[Collected data]
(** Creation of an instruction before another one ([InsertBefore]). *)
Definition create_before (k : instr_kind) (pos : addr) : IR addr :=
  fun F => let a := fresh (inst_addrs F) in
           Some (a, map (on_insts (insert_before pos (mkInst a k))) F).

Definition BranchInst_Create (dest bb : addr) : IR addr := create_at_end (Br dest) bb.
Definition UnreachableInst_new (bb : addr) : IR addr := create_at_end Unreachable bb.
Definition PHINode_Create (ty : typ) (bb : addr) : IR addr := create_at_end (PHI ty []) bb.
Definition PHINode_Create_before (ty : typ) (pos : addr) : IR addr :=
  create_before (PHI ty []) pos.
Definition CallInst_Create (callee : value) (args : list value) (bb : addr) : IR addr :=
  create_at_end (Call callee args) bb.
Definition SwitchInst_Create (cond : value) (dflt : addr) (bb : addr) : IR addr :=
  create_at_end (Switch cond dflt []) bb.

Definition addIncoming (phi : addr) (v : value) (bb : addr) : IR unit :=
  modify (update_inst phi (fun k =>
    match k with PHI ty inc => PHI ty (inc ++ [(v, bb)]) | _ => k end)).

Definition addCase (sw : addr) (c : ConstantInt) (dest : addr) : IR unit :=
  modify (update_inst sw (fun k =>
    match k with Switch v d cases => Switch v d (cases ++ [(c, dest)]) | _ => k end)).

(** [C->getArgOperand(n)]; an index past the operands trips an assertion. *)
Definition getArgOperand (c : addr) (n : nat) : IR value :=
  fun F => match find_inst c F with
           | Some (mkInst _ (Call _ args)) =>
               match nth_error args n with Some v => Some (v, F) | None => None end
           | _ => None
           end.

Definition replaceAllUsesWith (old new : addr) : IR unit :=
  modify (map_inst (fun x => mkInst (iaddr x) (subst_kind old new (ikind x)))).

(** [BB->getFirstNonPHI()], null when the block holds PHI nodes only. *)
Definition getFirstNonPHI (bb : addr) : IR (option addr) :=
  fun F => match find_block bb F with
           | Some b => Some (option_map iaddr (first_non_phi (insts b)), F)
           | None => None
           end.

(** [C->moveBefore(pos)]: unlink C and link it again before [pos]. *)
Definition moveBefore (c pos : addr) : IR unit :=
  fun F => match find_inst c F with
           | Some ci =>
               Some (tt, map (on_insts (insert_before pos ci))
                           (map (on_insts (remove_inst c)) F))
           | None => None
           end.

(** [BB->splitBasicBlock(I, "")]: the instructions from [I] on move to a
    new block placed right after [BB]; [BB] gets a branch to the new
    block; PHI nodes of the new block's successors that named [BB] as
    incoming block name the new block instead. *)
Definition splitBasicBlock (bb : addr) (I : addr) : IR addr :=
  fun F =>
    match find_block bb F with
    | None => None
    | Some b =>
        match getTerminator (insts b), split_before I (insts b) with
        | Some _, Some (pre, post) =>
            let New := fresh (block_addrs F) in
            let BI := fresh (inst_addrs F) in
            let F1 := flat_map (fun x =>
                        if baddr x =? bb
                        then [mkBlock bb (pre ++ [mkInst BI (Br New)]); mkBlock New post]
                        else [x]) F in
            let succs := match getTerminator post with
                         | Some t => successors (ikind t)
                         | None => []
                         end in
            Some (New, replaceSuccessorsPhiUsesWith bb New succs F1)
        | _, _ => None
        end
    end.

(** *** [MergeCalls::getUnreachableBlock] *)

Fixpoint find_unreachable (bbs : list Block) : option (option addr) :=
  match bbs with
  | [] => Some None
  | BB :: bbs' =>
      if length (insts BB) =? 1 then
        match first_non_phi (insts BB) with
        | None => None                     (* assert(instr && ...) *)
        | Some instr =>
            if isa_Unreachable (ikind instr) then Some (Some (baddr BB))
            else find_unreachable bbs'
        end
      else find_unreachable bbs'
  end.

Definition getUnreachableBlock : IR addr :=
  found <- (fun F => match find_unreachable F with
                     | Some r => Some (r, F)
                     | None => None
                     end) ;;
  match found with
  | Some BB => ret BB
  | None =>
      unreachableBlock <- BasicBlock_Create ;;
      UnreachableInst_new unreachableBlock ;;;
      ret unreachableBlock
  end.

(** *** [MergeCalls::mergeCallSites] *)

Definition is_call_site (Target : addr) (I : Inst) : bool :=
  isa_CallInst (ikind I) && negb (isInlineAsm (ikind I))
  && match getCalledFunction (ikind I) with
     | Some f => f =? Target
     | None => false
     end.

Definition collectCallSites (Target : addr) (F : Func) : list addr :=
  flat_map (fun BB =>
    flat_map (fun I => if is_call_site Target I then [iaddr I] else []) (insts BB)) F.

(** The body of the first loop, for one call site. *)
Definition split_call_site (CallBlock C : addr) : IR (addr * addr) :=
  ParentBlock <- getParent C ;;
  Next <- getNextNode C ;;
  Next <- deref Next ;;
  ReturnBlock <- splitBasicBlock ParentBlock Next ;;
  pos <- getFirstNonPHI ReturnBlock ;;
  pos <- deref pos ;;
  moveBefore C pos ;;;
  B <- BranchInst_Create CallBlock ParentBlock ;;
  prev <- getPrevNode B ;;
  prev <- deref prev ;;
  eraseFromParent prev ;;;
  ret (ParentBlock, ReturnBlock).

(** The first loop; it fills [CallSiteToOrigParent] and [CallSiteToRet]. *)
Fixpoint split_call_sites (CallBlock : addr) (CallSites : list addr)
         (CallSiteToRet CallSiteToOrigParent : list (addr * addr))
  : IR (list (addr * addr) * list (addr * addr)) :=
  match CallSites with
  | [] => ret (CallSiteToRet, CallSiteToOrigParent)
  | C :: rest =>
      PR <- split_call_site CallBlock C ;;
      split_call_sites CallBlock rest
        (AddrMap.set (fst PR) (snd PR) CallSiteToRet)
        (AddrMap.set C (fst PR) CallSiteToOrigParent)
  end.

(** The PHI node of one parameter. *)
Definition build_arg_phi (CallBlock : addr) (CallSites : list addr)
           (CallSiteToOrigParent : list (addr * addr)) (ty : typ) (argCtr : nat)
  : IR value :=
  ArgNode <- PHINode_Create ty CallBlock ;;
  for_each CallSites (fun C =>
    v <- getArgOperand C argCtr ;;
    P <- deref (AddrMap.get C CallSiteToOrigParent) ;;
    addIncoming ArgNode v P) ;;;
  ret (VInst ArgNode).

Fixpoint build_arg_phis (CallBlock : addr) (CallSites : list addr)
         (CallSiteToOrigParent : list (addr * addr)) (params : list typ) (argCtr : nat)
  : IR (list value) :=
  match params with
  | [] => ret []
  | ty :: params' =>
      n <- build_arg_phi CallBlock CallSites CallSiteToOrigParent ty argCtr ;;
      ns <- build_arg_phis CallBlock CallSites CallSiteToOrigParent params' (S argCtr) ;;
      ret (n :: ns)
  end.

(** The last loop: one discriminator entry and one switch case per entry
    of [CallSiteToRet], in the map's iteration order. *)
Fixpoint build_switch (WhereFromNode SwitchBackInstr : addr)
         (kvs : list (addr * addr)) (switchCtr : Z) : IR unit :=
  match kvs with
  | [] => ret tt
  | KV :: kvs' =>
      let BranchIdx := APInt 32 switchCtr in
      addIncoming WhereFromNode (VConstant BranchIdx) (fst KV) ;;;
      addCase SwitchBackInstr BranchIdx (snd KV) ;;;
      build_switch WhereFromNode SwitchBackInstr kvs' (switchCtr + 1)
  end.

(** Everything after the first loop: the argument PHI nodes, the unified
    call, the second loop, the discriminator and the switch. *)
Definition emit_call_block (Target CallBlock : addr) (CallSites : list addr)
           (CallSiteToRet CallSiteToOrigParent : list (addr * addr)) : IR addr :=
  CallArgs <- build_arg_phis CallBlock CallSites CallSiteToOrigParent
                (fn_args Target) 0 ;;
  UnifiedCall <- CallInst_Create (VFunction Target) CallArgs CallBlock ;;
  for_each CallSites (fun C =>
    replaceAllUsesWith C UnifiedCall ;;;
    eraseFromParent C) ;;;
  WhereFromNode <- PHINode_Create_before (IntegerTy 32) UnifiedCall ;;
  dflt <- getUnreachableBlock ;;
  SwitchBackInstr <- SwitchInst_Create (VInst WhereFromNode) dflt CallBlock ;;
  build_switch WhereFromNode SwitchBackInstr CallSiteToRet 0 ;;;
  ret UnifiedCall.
---
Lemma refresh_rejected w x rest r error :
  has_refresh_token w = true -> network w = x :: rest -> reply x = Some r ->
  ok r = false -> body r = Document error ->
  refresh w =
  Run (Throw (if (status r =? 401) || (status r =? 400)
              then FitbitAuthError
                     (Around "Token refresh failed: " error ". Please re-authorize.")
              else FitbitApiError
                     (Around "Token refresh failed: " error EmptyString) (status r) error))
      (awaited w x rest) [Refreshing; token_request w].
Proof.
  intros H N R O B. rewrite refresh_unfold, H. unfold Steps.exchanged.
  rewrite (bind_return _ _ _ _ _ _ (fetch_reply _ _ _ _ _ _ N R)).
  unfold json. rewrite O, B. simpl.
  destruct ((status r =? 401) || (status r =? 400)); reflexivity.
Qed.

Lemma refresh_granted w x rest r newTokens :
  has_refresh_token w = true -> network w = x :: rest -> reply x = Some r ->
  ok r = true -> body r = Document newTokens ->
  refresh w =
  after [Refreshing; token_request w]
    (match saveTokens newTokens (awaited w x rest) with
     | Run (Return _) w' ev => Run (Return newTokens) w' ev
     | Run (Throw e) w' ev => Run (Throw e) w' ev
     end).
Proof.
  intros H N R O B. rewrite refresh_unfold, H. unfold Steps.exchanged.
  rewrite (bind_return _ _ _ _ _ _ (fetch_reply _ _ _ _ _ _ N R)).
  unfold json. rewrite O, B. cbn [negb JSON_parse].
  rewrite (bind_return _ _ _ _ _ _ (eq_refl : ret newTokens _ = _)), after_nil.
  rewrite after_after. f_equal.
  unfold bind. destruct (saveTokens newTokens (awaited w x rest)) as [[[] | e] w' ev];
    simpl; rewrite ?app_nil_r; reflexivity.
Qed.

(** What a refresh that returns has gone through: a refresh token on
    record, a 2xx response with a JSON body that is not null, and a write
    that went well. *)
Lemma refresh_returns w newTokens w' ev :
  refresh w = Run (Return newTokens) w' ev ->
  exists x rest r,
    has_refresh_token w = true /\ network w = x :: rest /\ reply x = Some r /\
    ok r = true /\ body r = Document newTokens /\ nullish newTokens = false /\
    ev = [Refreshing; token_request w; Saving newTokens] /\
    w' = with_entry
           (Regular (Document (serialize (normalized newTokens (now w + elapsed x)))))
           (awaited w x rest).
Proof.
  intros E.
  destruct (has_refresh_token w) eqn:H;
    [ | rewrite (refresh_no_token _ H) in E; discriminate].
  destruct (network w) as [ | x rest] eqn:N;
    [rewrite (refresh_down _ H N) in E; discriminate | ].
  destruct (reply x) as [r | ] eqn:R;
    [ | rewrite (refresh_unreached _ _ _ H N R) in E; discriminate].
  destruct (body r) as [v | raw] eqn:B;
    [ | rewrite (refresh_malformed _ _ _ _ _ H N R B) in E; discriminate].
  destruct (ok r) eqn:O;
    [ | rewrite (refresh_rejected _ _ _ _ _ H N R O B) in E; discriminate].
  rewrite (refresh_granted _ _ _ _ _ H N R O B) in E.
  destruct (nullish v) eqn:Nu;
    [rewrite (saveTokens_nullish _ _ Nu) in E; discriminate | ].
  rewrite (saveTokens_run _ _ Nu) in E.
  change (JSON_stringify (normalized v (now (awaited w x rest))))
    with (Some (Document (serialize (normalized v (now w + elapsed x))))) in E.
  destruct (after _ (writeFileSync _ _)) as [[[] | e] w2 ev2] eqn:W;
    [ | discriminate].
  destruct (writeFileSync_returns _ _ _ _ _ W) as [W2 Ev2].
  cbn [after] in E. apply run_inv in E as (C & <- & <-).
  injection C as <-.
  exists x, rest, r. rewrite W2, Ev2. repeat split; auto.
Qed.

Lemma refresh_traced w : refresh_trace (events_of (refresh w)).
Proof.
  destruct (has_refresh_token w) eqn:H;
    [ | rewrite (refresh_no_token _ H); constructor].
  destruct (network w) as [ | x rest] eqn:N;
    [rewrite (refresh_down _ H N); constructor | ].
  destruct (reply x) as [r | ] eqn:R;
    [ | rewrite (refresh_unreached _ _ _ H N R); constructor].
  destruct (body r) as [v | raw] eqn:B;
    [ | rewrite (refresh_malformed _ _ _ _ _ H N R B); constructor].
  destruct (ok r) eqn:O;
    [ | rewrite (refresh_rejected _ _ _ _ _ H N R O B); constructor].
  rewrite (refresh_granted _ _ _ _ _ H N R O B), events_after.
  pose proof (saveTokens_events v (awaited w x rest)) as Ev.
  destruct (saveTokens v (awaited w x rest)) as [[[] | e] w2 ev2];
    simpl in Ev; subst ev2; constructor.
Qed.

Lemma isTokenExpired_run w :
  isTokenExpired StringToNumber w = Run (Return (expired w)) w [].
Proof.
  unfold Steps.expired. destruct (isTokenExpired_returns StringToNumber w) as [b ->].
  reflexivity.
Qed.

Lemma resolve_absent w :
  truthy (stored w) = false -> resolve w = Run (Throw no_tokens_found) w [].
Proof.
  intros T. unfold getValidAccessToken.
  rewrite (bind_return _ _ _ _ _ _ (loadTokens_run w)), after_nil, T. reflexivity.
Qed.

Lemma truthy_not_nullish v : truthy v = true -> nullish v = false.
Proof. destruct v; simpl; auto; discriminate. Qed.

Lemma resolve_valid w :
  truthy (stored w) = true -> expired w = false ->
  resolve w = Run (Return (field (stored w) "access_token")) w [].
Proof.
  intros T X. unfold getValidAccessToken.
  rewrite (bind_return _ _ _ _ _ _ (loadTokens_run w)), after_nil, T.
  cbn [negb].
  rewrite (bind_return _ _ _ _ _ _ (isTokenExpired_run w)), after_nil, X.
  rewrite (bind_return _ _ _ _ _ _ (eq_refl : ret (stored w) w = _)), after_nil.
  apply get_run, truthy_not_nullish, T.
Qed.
--
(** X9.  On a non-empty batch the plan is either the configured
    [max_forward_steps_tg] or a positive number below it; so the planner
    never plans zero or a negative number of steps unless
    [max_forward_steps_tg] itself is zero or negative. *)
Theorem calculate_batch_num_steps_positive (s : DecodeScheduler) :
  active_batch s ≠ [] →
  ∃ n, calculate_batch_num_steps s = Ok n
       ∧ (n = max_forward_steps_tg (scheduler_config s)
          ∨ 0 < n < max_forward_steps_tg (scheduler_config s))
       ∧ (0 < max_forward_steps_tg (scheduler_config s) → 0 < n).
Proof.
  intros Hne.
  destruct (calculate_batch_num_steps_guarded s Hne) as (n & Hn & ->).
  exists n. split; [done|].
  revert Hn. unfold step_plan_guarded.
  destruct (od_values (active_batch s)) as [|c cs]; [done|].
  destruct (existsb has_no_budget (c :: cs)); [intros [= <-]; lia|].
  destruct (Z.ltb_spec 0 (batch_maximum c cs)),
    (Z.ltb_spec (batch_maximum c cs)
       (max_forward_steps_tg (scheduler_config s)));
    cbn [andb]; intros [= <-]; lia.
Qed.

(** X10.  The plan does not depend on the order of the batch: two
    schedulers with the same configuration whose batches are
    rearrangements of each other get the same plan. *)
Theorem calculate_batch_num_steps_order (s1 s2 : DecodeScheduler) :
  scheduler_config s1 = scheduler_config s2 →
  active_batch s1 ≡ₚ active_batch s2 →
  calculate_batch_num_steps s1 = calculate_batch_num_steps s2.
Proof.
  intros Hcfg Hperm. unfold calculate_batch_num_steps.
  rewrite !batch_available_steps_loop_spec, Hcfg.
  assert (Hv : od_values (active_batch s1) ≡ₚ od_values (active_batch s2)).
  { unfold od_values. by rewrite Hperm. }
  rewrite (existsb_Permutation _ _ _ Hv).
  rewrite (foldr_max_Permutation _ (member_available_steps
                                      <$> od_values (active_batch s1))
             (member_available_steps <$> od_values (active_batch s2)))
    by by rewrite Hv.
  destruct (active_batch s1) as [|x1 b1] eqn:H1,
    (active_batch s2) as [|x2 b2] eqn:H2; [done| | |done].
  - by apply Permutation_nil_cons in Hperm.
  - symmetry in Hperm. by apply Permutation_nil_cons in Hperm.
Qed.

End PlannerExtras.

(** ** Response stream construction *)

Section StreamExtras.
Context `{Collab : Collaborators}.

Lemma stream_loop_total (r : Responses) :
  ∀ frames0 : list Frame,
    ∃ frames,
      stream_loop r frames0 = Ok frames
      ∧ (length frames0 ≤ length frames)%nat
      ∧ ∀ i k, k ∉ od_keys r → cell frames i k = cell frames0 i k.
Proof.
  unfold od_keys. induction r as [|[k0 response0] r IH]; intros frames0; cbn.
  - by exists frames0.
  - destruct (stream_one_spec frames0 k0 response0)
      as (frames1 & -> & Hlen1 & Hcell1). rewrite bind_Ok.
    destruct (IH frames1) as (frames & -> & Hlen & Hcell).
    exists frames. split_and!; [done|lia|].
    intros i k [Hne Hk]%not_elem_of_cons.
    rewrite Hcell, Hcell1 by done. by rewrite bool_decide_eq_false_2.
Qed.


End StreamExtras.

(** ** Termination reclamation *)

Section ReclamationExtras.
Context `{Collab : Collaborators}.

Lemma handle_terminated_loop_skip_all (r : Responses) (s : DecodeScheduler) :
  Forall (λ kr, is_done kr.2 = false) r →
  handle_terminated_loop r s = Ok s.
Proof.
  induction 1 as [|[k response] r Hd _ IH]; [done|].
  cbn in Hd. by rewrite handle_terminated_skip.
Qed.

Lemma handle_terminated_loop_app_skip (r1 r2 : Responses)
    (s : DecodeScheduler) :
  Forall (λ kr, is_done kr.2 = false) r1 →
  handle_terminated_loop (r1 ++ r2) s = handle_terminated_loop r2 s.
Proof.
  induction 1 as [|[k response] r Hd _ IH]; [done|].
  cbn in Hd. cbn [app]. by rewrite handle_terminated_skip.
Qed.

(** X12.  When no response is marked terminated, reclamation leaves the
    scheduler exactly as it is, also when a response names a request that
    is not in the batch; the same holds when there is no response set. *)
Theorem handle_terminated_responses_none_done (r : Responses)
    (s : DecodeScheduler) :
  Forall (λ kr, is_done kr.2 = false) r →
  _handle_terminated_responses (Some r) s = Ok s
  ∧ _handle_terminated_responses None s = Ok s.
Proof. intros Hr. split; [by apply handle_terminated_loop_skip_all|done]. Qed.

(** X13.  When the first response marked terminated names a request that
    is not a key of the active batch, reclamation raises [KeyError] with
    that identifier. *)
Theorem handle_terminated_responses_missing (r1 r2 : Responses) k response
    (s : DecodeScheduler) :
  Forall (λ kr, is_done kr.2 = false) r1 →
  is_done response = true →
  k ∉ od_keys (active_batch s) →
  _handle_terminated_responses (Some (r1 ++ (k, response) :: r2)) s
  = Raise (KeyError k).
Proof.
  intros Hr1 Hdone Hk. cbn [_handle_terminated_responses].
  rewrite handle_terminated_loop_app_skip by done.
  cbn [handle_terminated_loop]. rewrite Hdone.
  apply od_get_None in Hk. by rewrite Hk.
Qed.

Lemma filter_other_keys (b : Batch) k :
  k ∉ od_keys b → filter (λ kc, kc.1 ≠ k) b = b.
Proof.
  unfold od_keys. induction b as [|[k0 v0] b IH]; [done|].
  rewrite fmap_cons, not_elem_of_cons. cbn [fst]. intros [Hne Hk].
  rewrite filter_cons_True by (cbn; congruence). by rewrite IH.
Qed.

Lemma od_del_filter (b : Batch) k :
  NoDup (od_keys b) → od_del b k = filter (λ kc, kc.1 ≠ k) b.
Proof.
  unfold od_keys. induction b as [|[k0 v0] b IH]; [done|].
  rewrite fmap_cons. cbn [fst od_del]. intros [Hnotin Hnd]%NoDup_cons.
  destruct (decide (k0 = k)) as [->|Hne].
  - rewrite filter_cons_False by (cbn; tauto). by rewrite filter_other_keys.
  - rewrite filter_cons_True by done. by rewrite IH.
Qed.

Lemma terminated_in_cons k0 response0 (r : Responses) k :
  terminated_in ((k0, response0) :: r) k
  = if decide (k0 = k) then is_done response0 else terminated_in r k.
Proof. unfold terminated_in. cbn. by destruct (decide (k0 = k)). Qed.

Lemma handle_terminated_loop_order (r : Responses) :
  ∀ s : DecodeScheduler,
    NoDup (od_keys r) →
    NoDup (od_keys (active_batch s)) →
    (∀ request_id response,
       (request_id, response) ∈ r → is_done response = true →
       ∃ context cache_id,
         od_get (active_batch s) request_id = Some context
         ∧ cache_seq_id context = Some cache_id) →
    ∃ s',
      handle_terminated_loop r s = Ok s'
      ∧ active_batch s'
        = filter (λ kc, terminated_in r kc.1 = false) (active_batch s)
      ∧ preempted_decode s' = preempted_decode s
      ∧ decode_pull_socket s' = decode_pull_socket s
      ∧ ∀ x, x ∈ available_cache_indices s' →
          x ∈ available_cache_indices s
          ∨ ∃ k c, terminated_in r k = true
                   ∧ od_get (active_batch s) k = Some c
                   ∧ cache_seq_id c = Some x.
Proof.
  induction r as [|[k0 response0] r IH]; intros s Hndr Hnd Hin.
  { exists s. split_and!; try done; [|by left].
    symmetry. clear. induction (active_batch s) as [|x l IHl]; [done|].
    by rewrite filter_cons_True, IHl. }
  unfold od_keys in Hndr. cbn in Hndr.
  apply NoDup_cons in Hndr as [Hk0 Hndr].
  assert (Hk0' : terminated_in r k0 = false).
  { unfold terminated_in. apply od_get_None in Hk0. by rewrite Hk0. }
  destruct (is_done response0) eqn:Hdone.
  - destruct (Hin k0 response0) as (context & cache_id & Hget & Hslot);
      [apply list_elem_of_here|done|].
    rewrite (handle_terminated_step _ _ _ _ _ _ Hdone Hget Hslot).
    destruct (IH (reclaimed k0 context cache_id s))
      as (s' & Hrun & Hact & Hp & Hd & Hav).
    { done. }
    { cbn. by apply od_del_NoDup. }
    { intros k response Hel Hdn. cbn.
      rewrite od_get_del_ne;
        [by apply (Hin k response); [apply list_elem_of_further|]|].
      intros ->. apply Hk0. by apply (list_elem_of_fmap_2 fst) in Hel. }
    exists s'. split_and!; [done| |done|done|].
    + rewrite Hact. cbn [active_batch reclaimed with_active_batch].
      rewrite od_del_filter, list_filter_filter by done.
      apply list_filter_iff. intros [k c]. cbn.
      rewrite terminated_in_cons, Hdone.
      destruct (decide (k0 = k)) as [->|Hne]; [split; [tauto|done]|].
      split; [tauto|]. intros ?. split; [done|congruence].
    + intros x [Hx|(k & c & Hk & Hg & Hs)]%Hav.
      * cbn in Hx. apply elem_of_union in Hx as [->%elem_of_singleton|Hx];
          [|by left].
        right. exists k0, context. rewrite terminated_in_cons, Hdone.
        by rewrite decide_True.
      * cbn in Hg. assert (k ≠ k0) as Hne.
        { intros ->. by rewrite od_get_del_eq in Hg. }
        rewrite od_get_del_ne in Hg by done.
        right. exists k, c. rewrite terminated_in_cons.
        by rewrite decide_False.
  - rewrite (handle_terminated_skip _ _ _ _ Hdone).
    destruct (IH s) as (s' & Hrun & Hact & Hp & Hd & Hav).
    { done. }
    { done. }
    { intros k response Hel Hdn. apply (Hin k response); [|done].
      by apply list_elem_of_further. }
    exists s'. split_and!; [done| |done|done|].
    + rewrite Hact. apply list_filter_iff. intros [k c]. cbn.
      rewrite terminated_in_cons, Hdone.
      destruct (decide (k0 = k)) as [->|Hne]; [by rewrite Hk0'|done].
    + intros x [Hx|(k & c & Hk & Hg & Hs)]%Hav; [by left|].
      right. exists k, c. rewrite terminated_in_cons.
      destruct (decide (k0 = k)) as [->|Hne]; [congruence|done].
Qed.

AIM OF THE TASK »
Over all the entries, say how many lines hold the string "simpl". The reply is the number alone.

YOUR RESPONSE »
4